Visitas guiadas de la Biblioteca de La Elipa: nuestra 'rara avis'
No hay nada más gratificante que contar con un grupo de fieles deseando que comience una nueva visita.
Puede que no seamos la biblioteca más nueva, ni la más grande, ni la más visible de Madrid, pero podemos prometer, y prometemos, que la ciudad vibra en nuestros pies, que tenemos nombres y caras de usuarias y usuarios, muchos de ellos mayores, que así lo atestiguan; ciudadanos que habitan nuestra colina y que van, fieles como una declaración de Hacienda, a todas y cada una de nuestras visitas guiadas; es más, bastantes incluso vienen de otros barrios.
Acuden a nuestras visitas guiadas bajo la lluvia y el frío en invierno, y ya cuando llega el momento de tomar los antihistamínicos, siempre con esa pregunta rozándoles el alma: bueno, ¿y después del verano, qué?.

El verano estalló con su monotonía de luz mientras que hacemos préstamos y devoluciones, y el techo azul afuera volvió con sus oscuras golondrinas de Bécquer, pero uno a ratos se pregunta: ¿y después del verano, qué?, mientras mira los rostros felices de toda esa gente que se marchó a sus pueblos hasta septiembre, con la esperanza de que no le quiten el próximo año su Madrid del 2 de mayo, su Madrid de los fantasmas, su Madrid de los Museos…
En la Biblioteca de la Elipa, como rara avis que somos, nos gusta meternos en el Ministerio del Tiempo, para atravesar desde la Edad Media hasta el siglo XX; conocer la familia disfuncional de Larra -lo que no es poco para un suicida de 27 años-; saber que la bomba que tiró Mateo Morral tenía un nombre simpático; que en la calle de Laso vivía un cocodrilo de verdad… no sé, esas cosas que salen en los libros, la materia prima de nuestro trabajo.
Nuestro trabajo técnico, nuestros manuales, nuestros tochos de apuntes, nos convierten en camareros de platos rebosantes de metáforas e imágenes poéticas, de ilusión y sueños.
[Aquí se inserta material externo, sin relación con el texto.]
(* ===== verification/Ml.v ===== *)
(** * Ml: features, bounds and scorers (src/crates/ml/src)

    The feature extractors ([features/cmdline.rs], [features/correlation.rs],
    [features/lineage.rs]), the out-of-distribution bounds ([bounds.rs]), the two
    scorers ([scorer.rs], [scorer/correlation.rs]) and the attribution ranking
    ([forest/mod.rs]).  Arguments: [lower], Unicode's lower case; [log2], the
    platform's [f32::log2]; [ln], [f64::ln]; onnxruntime ([Session], [commit],
    [session_run]: the outputs of a run by name, those that are tensors of [f32] with
    their values) and the JSON reader of the metadata.  In a scorer's result [None] is a
    panic or a loop that does not end. *)
From stdpp Require Import base gmap strings list sorting.
From Stdlib Require Import ZArith Lia Ascii.
From Stdlib Require Import Floats.SpecFloat.
From Stdlib Require String.
From S2P Require Import Prelude Str Text Fs Float Schema Proto Forest ForestSafety Correlator CorrelatorRules.
#[local] Open Scope string_scope.
#[local] Open Scope Z_scope.
#[local] Open Scope list_scope.

Definition f32_one : f32 := f32_of_Z 1.
Definition f32_zero : f32 := S754_zero false.
Definition f32_bool (b : bool) : f32 := if b then f32_one else f32_zero.
Definition f32_len {A : Type} (l : list A) : f32 := f32_of_Z (Z.of_nat (length l)).

(** ** Command lines (features/cmdline.rs) *)

Definition SUSPICIOUS_TOKENS : list string :=
  ["base64"; "-d"; "-D"; "--decode"; "chmod +x"; "/dev/tcp"; "nc "; "| sh"; "| bash"; "|sh"; "|bash"].
Definition SHELL_METACHARS : string := "|;&$`()<>".
Definition SUSPICIOUS_WIN_PATHS : list string :=
  ["\AppData\"; "\Temp\"; "\tmp\"; "\Public\"; "\Downloads\"; "\Desktop\"; "%temp%"; "%appdata%"].
Definition LEGIT_WIN_PATHS : list string :=
  ["\Windows\System32\"; "\Windows\SysWOW64\"; "\Windows\SystemApps\"; "\Windows\UUS\"; "\Program Files\";
   "\Program Files (x86)\"; "\ProgramData\Microsoft\"].
Definition cmdline_FEATURE_NAMES : list string :=
  ["length"; "entropy"; "suspicious_token_count"; "token_count"; "max_token_length"; "shell_metachar_count";
   "digit_ratio"; "is_suspicious_win_path"; "is_legit_win_path"].

Section Cmdline.
Variable lower : string -> string.
Variable log2 : f32 -> f32.

(** The sum runs over the letter counts in one fixed order; a hash map's own order
    can differ in the sum's last bit. *)
Definition cmdline_shannon_entropy (s : string) : f32 :=
  if str_is_empty s then f32_zero
  else
    let len := f32_len (str_chars s) in
    SFopp (foldl (fun acc n => let p := f32_div (f32_of_Z n) len in f32_add acc (f32_mul p (log2 p)))
             f32_zero (map_to_list (char_counts s)).*2).

Definition suspicious_token_count (cmdline : string) : f32 :=
  f32_len (List.filter (fun t => str_contains t cmdline) SUSPICIOUS_TOKENS).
Nuestra materia prima, por tanto, no son los códigos de barra. Nosotros no “vendemos” procesos técnicos, esa solo es la tramoya que ustedes no ven y para la que nos forman. Nuestro continente tiene un contenido etéreo que nos vuela por encima de los tejados de Londres al País de Nunca Jamás…
Desde nuestras tierras del Alto Madrid, desde nuestra atalaya en La Elipa, desde nuestras salas repletas de libros -muchos más de los que afuera imaginan- comandamos exploraciones a numerosos lugares de la ciudad, y cuentan las leyendas -los usuarios y usuarias, vaya- que cada vez vienen personas de más diversa índole y procedencia de todos los lugares del Reino de Redonda.

Nosotros paseamos y paseamos y luego vivimos para contarlo: en esa casa vivió Rosa Chacel, en esa otra Clara Campoamor, por allí vio Cela de joven morir a su novia al caerle una bomba en la Guerra Civil… Nosotros pensamos que no hay nada más gratificante que contar con un grupo de fieles, bajo los paraguas o con la bufanda enrollada al cuello, deseando que comience una nueva visita.
Una de esas aguerridas usuarias, ya pasados los setenta años, una señora de un pueblo castellano que ha aprendido a leer hace poco -sí, esto todavía existe-, nos comenta que su nieta lee mejor que ella y que trae un libro que le ha recomendado su hija. ¿Cómo olvidarnos de esa cadena de transmisión oral, emocional, vital? Esa fiel de las visitas acaso no lea bien, pero seguro que algún día, mientras le da la merienda a su nieta, le cuenta cosas como por qué Daoíz y Velarde no quisieron vivir entre rejas, historias que enciendan la mecha de lo que luego será una gran escritora que todos ustedes vendrán a buscar porque nosotros le demos de alta en el sistema. El sistema es la excusa para que ustedes sueñen, porque a menudo está prohibido soñar en otras partes. Un libro es una ventana al infinito, y el infinito, comienza, para nosotros, en las calles de Madrid.
El día en que la exitosa novela de la nieta a la que su abuela hizo soñar desde La Elipa nos llegue a la estantería de novedades podemos prometer, y prometemos, que le pondremos el sello real con una sonrisa en los labios.